- EXERCISE GOAL
Using the records provided below, locate and copy each line that contains the word "change".

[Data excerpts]
----------------

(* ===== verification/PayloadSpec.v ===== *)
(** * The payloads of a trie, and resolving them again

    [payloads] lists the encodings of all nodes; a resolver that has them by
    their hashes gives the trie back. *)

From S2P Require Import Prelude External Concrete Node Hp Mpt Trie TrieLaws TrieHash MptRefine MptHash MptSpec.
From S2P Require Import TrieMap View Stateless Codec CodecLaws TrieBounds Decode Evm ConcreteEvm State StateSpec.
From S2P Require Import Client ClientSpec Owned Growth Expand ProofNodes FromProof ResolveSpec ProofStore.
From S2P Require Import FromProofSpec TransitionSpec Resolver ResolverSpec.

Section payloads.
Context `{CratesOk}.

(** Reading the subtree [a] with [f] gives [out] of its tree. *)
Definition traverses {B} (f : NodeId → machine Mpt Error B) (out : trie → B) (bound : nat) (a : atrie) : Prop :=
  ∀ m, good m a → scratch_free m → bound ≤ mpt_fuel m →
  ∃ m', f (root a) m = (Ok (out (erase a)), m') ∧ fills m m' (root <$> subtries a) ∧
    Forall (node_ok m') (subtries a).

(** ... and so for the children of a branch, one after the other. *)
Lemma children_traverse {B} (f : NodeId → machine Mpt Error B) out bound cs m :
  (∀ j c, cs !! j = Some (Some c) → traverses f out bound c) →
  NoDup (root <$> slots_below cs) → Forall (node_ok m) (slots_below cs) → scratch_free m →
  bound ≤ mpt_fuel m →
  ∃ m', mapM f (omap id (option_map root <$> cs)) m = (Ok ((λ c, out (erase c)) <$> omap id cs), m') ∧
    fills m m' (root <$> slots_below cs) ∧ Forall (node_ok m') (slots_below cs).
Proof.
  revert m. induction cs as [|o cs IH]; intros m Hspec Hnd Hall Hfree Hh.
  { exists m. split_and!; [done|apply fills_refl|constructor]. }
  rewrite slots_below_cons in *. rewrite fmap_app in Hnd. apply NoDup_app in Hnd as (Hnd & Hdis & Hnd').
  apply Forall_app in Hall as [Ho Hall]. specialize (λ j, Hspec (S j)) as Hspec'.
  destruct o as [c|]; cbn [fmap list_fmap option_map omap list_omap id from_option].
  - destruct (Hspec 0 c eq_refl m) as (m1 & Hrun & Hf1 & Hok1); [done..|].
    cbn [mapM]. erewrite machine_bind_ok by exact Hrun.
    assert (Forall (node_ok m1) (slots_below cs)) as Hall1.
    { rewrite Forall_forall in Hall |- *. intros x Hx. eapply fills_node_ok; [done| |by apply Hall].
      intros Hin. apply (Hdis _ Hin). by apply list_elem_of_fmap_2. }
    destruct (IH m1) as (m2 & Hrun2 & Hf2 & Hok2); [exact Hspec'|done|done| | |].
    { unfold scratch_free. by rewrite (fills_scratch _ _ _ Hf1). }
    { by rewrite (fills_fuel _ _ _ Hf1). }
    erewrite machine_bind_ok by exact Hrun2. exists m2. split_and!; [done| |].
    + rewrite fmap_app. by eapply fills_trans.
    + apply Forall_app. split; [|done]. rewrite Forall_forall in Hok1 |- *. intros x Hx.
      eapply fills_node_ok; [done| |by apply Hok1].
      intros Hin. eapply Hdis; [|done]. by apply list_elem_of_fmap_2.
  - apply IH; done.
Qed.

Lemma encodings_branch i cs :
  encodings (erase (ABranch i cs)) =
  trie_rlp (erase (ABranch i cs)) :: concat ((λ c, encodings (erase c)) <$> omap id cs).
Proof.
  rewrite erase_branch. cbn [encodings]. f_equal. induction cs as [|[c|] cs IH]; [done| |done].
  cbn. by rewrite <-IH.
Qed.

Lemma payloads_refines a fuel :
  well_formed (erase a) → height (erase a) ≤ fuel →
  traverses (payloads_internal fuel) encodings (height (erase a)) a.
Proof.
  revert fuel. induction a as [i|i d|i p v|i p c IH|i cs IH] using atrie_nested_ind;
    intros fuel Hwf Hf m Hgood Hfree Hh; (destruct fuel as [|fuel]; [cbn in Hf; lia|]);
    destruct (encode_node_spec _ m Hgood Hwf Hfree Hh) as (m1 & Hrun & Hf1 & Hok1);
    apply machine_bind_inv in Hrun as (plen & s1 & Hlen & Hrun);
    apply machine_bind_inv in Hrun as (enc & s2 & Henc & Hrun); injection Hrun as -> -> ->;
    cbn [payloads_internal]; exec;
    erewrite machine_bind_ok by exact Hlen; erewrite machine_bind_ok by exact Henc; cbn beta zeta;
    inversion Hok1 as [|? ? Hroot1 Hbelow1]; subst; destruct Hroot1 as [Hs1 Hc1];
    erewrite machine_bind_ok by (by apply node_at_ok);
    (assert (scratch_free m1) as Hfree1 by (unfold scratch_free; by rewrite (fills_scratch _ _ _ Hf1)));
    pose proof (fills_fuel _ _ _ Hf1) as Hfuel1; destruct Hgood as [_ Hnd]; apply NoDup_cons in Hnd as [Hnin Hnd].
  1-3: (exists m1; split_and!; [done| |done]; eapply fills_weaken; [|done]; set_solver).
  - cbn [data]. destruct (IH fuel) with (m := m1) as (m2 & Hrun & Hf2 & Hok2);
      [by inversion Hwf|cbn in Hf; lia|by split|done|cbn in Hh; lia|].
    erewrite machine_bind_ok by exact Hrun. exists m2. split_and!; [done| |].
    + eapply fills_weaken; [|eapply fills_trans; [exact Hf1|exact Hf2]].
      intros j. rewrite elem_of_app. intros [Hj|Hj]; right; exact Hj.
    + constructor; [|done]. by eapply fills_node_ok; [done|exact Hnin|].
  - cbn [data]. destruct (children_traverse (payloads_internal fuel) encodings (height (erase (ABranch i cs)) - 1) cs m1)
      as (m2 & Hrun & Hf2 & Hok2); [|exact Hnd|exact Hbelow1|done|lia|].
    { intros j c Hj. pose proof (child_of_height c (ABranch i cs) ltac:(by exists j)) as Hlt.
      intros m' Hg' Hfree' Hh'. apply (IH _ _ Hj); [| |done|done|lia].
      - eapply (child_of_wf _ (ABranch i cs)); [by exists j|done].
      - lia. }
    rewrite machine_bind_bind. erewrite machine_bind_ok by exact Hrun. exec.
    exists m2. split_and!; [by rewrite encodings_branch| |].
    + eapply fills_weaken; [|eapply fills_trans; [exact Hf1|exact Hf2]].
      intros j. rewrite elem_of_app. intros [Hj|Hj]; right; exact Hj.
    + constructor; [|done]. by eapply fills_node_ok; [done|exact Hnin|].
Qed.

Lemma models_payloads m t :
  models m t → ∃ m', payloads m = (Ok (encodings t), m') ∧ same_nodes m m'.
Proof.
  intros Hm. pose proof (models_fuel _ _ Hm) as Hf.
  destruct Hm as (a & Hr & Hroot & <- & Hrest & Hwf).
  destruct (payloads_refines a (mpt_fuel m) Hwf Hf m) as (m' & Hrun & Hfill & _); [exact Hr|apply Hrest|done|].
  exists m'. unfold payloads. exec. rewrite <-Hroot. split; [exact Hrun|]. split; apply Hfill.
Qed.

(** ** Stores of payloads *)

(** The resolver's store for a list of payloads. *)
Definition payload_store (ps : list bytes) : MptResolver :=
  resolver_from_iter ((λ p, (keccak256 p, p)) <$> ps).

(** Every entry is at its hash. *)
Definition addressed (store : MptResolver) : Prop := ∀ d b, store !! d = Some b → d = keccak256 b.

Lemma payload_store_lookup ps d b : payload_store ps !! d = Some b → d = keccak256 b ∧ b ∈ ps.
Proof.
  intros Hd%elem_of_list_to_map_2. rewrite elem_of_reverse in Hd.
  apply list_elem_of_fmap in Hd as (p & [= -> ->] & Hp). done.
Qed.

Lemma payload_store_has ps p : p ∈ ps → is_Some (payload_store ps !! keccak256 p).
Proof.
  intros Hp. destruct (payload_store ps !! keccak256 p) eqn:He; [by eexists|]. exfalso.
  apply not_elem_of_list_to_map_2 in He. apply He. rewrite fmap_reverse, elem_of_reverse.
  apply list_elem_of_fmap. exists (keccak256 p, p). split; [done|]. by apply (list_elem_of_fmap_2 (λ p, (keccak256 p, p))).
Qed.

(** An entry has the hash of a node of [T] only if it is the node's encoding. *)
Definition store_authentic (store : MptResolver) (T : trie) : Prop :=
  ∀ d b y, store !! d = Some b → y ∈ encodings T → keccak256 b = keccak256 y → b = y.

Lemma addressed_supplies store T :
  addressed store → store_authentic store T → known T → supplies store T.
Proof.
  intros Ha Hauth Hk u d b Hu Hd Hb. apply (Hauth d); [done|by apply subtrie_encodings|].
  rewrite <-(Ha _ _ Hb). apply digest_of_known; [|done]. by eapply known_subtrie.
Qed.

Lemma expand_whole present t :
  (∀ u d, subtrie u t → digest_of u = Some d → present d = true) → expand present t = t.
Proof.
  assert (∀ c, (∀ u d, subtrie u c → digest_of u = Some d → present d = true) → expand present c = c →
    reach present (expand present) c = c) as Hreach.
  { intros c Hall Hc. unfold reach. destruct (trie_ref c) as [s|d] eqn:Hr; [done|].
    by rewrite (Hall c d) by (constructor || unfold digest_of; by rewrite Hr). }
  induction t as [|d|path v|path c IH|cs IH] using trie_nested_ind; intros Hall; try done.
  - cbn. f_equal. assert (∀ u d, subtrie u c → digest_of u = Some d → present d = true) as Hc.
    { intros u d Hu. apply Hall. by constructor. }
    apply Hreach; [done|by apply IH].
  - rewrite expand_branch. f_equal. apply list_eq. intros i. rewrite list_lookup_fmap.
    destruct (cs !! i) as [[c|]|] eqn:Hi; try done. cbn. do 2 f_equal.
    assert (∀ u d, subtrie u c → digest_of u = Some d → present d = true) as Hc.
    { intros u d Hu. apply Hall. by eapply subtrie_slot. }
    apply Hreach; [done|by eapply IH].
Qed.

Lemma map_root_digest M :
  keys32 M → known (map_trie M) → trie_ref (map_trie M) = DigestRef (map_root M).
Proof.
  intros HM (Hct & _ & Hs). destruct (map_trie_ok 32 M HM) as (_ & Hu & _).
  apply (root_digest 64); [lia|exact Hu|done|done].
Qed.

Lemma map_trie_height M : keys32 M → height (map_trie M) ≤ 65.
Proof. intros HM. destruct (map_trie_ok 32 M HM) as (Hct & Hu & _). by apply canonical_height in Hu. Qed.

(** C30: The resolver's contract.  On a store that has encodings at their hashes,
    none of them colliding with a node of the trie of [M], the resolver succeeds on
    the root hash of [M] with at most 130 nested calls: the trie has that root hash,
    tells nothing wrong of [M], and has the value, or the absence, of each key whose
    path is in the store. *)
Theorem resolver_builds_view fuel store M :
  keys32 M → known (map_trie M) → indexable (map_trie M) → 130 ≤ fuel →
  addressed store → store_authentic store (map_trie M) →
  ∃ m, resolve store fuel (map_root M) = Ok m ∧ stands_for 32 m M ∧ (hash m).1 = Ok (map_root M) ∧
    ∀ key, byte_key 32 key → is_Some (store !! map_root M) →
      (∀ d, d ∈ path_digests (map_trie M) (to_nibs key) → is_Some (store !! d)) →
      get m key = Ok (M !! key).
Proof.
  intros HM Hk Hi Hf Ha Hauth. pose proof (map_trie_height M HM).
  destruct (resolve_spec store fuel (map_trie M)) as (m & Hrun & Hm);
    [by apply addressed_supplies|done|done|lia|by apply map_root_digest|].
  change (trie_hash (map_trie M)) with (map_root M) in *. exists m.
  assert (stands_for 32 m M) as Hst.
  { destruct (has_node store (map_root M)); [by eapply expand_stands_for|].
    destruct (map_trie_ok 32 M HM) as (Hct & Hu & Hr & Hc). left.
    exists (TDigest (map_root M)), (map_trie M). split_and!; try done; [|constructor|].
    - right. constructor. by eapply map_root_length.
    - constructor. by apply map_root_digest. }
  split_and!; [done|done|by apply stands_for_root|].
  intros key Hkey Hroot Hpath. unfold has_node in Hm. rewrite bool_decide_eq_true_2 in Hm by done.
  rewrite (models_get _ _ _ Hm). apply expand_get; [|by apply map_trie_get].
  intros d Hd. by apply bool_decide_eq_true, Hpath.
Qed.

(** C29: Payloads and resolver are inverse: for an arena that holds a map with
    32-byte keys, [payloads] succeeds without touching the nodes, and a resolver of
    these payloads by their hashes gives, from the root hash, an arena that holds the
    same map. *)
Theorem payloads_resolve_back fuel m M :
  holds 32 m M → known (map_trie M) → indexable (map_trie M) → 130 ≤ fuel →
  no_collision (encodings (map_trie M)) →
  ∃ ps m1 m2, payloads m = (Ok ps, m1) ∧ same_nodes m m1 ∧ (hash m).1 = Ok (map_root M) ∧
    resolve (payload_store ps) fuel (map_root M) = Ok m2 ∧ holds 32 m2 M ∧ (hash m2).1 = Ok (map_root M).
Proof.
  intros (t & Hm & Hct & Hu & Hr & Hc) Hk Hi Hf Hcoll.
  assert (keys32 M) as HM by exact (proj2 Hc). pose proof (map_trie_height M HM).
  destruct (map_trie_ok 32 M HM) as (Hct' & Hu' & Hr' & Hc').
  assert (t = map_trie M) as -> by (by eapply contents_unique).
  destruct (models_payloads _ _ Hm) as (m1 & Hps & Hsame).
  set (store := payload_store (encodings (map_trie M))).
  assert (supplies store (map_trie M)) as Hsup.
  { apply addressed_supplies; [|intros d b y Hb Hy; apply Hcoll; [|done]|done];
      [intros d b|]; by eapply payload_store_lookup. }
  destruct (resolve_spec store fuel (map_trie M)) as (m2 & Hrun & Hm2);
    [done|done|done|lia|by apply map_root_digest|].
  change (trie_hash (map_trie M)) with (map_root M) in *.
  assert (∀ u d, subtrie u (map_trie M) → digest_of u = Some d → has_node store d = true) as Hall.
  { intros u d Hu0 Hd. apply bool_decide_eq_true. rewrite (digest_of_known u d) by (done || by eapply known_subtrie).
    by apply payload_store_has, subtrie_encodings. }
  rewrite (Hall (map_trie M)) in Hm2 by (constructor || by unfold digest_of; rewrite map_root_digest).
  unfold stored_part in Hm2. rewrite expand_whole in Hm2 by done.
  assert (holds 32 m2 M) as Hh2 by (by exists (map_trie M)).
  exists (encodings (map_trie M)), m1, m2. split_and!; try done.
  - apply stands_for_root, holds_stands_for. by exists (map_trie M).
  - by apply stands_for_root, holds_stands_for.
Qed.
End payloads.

----------------

- RESPONSE TO THIS TASK
  change (trie_hash (map_trie M)) with (map_root M) in *. exists m.
  change (trie_hash (map_trie M)) with (map_root M) in *.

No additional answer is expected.